> **Work request**:
Determine how many lines in the listing below contain the word "hashv", then state that number by itself.

BEGIN Data to examine

(** [declare_id!]: the key a base 58 literal denotes. *)
Definition declare_id (s : string) : Pubkey := base58_acc 0 s.

(** The numbers of 32 bytes. *)
Definition is_key (x : Z) : Prop := 0 <= x < 2 ^ 256.
#[export] Instance is_key_dec x : Decision (is_key x).
Proof. unfold is_key. apply _. Defined.

Definition Pubkey_default : Pubkey := 0.
Definition Hash_default : Hash := 0.

(** [as_ref]: the 32 bytes of a key, most significant first. *)
Definition byte_of_Z (x : Z) : byte := default x00 (Byte.of_N (Z.to_N (x mod 256))).
Definition byte_val (b : byte) : Z := Z.of_N (Byte.to_N b).
Definition key_bytes (k : Z) : list byte :=
  (λ i, byte_of_Z (Z.shiftr k (8 * Z.of_nat i))) <$> reverse (seq 0 32).

(** The SHA-256 digest is code of another crate: a parameter. *)
Class Sha256 := sha256 : list byte → Hash.

Definition hashv `{!Sha256} (vals : list (list byte)) : Hash := sha256 (concat vals).

Inductive PubkeyError : Type := PE_MaxSeedLengthExceeded | PE_InvalidSeeds | PE_IllegalOwner.

Definition MAX_SEED_LEN : nat := 32.
Definition PDA_MARKER : list byte := Eval vm_compute in String.list_byte_of_string "ProgramDerivedAddress".

(** [Pubkey::create_with_seed]; the seed is the UTF-8 bytes of the string. *)
Definition create_with_seed `{!Sha256} (base : Pubkey) (seed : list byte) (o : Pubkey)
    : res PubkeyError Pubkey :=
  if bool_decide (MAX_SEED_LEN < length seed)%nat then Err PE_MaxSeedLengthExceeded else
  let o := key_bytes o in
  if bool_decide (length PDA_MARKER <= length o)%nat &&
     bool_decide (drop (length o - length PDA_MARKER) o = PDA_MARKER)
  then Err PE_IllegalOwner
  else Ok (hashv [key_bytes base; seed; o]).

(** ** Errors *)

Inductive InstructionError : Type :=
| GenericError
| InvalidArgument
| InvalidInstructionData
| InvalidAccountData
| AccountDataTooSmall
| InsufficientFunds
| IncorrectProgramId
| MissingRequiredSignature
| AccountAlreadyInitialized
| UninitializedAccount
| UnbalancedInstruction
| ModifiedProgramId
| ExternalAccountLamportSpend
| ExternalAccountDataModified
| ReadonlyLamportChange
| ReadonlyDataModified
| DuplicateAccountIndex
| ExecutableModified
| RentEpochModified
| NotEnoughAccountKeys
| AccountDataSizeChanged
| AccountNotExecutable
| AccountBorrowFailed
| AccountBorrowOutstanding
| DuplicateAccountOutOfSync
| Custom (code : Z)
| InvalidError
| ExecutableDataModified
| ExecutableLamportChange
| ExecutableAccountNotRentExempt
| UnsupportedProgramId
| CallDepth
| MissingAccount
| ReentrancyNotAllowed
| MaxSeedLengthExceeded
| InvalidSeeds
| InvalidRealloc
| ComputationalBudgetExceeded
| PrivilegeEscalation
| ProgramEnvironmentSetupFailure
| ProgramFailedToComplete
| ProgramFailedToCompile
| Immutable
| IncorrectAuthority
| BorshIoError (msg : string)
| AccountNotRentExempt
| InvalidAccountOwner
| ArithmeticOverflow
| UnsupportedSysvar
| IllegalOwner.

#[export] Instance InstructionError_eq_dec : EqDecision InstructionError.
Proof. solve_decision. Defined.

(** The conversion of an error enum with [ToPrimitive]: its index. *)
Definition PubkeyError_into (e : PubkeyError) : InstructionError :=
  match e with
  | PE_MaxSeedLengthExceeded => Custom 0
  | PE_InvalidSeeds => Custom 1
  | PE_IllegalOwner => Custom 2
  end.

Inductive LamportsError : Type := LE_ArithmeticUnderflow | LE_ArithmeticOverflow.

Definition LamportsError_into (e : LamportsError) : InstructionError :=
  match e with
  | LE_ArithmeticOverflow => ArithmeticOverflow
  | LE_ArithmeticUnderflow => ArithmeticOverflow
  end.

(** ** Serialization

    [bincode_de] reads a value from the front of a slice and returns what is left;
    [bincode::deserialize] ignores the rest. *)

Class Codec (T : Type) := {
  bincode_ser : T → list byte;
  bincode_de : list byte → option (T * list byte);
}.

(** Values a Rust variable of the type can hold (integers in range). *)
Class Wf (T : Type) := wf : T → Prop.

(** The documented contract of [bincode]: what was written is read back, and
    only values of the type are read. *)
Class CodecOk (T : Type) `{!Codec T, !Wf T} : Prop := {
  bincode_roundtrip (x : T) (rest : list byte) :
    wf x → bincode_de (bincode_ser x ++ rest) = Some (x, rest);
  bincode_de_wf (d rest : list byte) (x : T) : bincode_de d = Some (x, rest) → wf x;
}.

Definition deserialize {T} `{!Codec T} (d : list byte) : option T :=
  fst <$> bincode_de d.

Definition PACKET_DATA_SIZE : nat := 1232.

Definition limited_deserialize {T} `{!Codec T} (d : list byte) : res InstructionError T :=
  match bincode_de d with
  | Some (x, rest) =>
      if bool_decide (length d - length rest <= PACKET_DATA_SIZE)%nat then Ok x
      else Err InvalidInstructionData
  | None => Err InvalidInstructionData
  end.

(** ** Accounts *)

Record Account : Type := mkAccount {
  lamports : Z;
  data : list byte;
  owner : Pubkey;
  executable : bool;
  rent_epoch : Z;
}.

#[export] Instance Account_eq_dec : EqDecision Account.
Proof. solve_decision. Defined.

Definition Account_default : Account := mkAccount 0 [] Pubkey_default false 0.

Definition set_lamports (l : Z) (a : Account) : Account :=
  mkAccount l (data a) (owner a) (executable a) (rent_epoch a).
Definition set_data (d : list byte) (a : Account) : Account :=
  mkAccount (lamports a) d (owner a) (executable a) (rent_epoch a).
Definition set_owner (o : Pubkey) (a : Account) : Account :=
  mkAccount (lamports a) (data a) o (executable a) (rent_epoch a).
Definition set_executable (b : bool) (a : Account) : Account :=
  mkAccount (lamports a) (data a) (owner a) b (rent_epoch a).
Definition set_rent_epoch (e : Z) (a : Account) : Account :=
  mkAccount (lamports a) (data a) (owner a) (executable a) e.

Definition checked_add_lamports (l : Z) (a : Account) : res LamportsError Account :=
  match checked_add64 (lamports a) l with
  | Some l' => Ok (set_lamports l' a)
  | None => Err LE_ArithmeticOverflow
  end.

Definition checked_sub_lamports (l : Z) (a : Account) : res LamportsError Account :=
  match checked_sub64 (lamports a) l with
  | Some l' => Ok (set_lamports l' a)
  | None => Err LE_ArithmeticUnderflow
  end.

Definition shared_new (l : Z) (space : nat) (o : Pubkey) : Account :=
  mkAccount l (replicate space x00) o false 0.

(** [StateMut::state] and [StateMut::set_state] *)
Definition account_state {T} `{!Codec T} (a : Account) : res InstructionError T :=
  ok_or (deserialize (data a)) InvalidAccountData.

Definition account_set_state {T} `{!Codec T} (x : T) (a : Account)
    : res InstructionError Account :=
  let bytes := bincode_ser x in
  if bool_decide (length (data a) < length bytes)%nat then Err AccountDataTooSmall
  else Ok (set_data (bytes ++ drop (length bytes) (data a)) a).

(** ** The store of account cells *)

Abbreviation Loc := nat (only parsing).
Abbreviation Store := (gmap nat Account) (only parsing).

(** The computations of the native programs. *)
Definition M (A : Type) : Type := ST (gmap nat Account) InstructionError A.

Record KeyedAccount : Type := mkKeyed {
  is_signer : bool;
  is_writable : bool;
  key : Pubkey;
  account : Loc;
}.

Definition signer_key (k : KeyedAccount) : option Pubkey :=
  if is_signer k then Some (key k) else None.
Definition unsigned_key (k : KeyedAccount) : Pubkey := key k.

(** Reading a cell.  A keyed account is a reference to an existing cell; a
    dangling location cannot arise from the source and is a panic. *)
Definition try_account_ref (k : KeyedAccount) : M Account := λ s,
  match s !! account k with
  | Some a => (s, Ok a)
  | None => (s, Panic)
  end.

(** Mutating a cell through [try_account_ref_mut]. *)
Definition update_account (k : KeyedAccount) (f : Account → res InstructionError Account)
    : M unit := λ s,
  match s !! account k with
  | Some a =>
      match f a with
      | Ok a' => (<[account k := a']> s, Ok tt)
      | Err e => (s, Err e)
      | Panic => (s, Panic)
      end
  | None => (s, Panic)
  end.

Definition ka_lamports (k : KeyedAccount) : M Z :=
  a ← try_account_ref k; mret (lamports a).
Definition ka_data_len (k : KeyedAccount) : M nat :=
  a ← try_account_ref k; mret (length (data a)).
Definition ka_data_is_empty (k : KeyedAccount) : M bool :=
  a ← try_account_ref k; mret (bool_decide (data a = [])).
Definition ka_owner (k : KeyedAccount) : M Pubkey :=
  a ← try_account_ref k; mret (owner a).

Definition ka_state (T : Type) `{!Codec T} (k : KeyedAccount) : M T :=
  a ← try_account_ref k; lift (account_state a).
Definition ka_set_state {T} `{!Codec T} (k : KeyedAccount) (x : T) : M unit :=
  update_account k (account_set_state x).

Definition ka_add_lamports (k : KeyedAccount) (l : Z) : M unit :=
  update_account k (λ a, map_err LamportsError_into (checked_add_lamports l a)).
Definition ka_sub_lamports (k : KeyedAccount) (l : Z) : M unit :=
  update_account k (λ a, map_err LamportsError_into (checked_sub_lamports l a)).

(** [get_signers] collects into a [HashSet]; only membership is observable. *)
Definition get_signers (ks : list KeyedAccount) : list Pubkey := omap signer_key ks.

Definition keyed_account_at_index (ks : list KeyedAccount) (i : nat) : M KeyedAccount :=
  lift (ok_or (ks !! i) NotEnoughAccountKeys).

(** ** Sysvars *)

Class SysvarId (T : Type) := sysvar_id : Pubkey.

Definition from_keyed_account (T : Type) `{!Codec T, !SysvarId T} (k : KeyedAccount) : M T :=
  ensureS (bool_decide (unsigned_key k = sysvar_id (T:=T))) InvalidArgument;;
  a ← try_account_ref k;
  lift (ok_or (deserialize (data a)) InvalidArgument).

(** ** Lemmas *)

Lemma byte_val_of_Z x : 0 <= x < 256 → byte_val (byte_of_Z x) = x.
Proof.
  intros Hx. assert (Hall : forallb (λ i, byte_val (byte_of_Z i) =? i) (seqZ 0 256) = true)
    by (vm_compute; reflexivity).
  rewrite forallb_forall in Hall. apply Z.eqb_eq, Hall, list_elem_of_In, elem_of_seqZ. lia.
Qed.

Lemma byte_val_mod x : byte_val (byte_of_Z x) = x mod 256.
Proof.
  rewrite <-(byte_val_of_Z (x mod 256)) by (apply Z.mod_pos_bound; lia).
  unfold byte_of_Z. by rewrite Zmod_mod.
Qed.

Lemma try_account_ref_inv k (s s' : gmap nat Account) r :
  try_account_ref k s = (s', r) ↔
  s' = s ∧ r = match s !! account k with Some a => Ok a | None => Panic end.
Proof. unfold try_account_ref. destruct (s !! account k); naive_solver. Qed.

Lemma try_account_ref_Ok k (s s' : gmap nat Account) a :
  try_account_ref k s = (s', Ok a) ↔ s' = s ∧ s !! account k = Some a.
Proof. unfold try_account_ref. destruct (s !! account k); naive_solver. Qed.

Lemma update_account_Ok k f (s s' : gmap nat Account) x :
  update_account k f s = (s', Ok x) ↔
  ∃ a a', s !! account k = Some a ∧ f a = Ok a' ∧ s' = <[account k := a']> s.
Proof.
  destruct x. unfold update_account. destruct (s !! account k) as [a|]; [|outcome].
  destruct (f a) eqn:?; outcome.
Qed.

Lemma update_account_Err k f (s s' : gmap nat Account) e :
  update_account k f s = (s', Err e) ↔
  s' = s ∧ ∃ a, s !! account k = Some a ∧ f a = Err e.
Proof.
  unfold update_account. destruct (s !! account k) as [a|]; [|outcome].
  destruct (f a) eqn:?; outcome.
Qed.

Lemma update_account_Panic k f (s s' : gmap nat Account) :
  update_account k f s = (s', Panic) ↔
  s' = s ∧ (s !! account k = None ∨ ∃ a, s !! account k = Some a ∧ f a = Panic).
Proof.
  unfold update_account. destruct (s !! account k) as [a|]; [|outcome].
  destruct (f a) eqn:?; outcome.
Qed.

END Data to examine

> **Response**:
2